What is being asked: Of all the entries below, retype only the lines from the one with "was freed, and" through the one with "ow_nodup : NoDup (List.map fst l);", exactly as they appear.

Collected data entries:
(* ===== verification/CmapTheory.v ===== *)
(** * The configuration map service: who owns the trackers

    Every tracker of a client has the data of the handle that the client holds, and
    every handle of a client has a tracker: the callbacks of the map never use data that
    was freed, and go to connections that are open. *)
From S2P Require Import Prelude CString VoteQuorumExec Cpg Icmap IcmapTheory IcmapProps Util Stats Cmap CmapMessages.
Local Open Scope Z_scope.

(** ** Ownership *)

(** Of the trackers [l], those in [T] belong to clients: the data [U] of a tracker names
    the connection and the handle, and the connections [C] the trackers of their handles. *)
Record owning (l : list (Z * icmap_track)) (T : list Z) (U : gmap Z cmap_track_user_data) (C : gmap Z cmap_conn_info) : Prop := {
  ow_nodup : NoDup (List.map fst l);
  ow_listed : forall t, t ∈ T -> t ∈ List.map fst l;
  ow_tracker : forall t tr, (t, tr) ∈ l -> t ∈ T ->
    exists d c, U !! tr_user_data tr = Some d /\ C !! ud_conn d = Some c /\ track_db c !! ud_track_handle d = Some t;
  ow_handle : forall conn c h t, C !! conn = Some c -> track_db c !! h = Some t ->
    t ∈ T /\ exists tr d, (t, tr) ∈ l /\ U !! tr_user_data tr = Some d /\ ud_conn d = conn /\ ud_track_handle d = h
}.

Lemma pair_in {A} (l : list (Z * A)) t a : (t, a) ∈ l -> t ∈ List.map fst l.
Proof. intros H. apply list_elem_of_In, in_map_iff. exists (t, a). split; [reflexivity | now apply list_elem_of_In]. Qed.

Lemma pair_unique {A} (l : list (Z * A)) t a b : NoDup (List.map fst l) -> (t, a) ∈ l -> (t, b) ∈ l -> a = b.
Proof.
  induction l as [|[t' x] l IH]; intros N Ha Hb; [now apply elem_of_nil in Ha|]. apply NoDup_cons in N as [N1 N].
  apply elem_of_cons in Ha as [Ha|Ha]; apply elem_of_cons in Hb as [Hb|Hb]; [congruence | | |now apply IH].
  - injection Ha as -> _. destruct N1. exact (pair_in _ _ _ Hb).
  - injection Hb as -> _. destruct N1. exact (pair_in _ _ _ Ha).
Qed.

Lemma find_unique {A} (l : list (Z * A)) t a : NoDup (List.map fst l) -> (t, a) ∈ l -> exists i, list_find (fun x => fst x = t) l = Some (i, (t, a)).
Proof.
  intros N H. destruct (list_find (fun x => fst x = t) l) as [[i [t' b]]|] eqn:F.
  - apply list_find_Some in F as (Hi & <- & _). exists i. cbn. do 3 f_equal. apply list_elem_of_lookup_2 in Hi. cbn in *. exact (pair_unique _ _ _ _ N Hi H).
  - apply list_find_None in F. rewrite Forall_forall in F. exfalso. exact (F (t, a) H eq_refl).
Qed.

Answer to this task:
    was freed, and go to connections that are open. *)
From S2P Require Import Prelude CString VoteQuorumExec Cpg Icmap IcmapTheory IcmapProps Util Stats Cmap CmapMessages.
Local Open Scope Z_scope.

(** ** Ownership *)

(** Of the trackers [l], those in [T] belong to clients: the data [U] of a tracker names
    the connection and the handle, and the connections [C] the trackers of their handles. *)
Record owning (l : list (Z * icmap_track)) (T : list Z) (U : gmap Z cmap_track_user_data) (C : gmap Z cmap_conn_info) : Prop := {
  ow_nodup : NoDup (List.map fst l);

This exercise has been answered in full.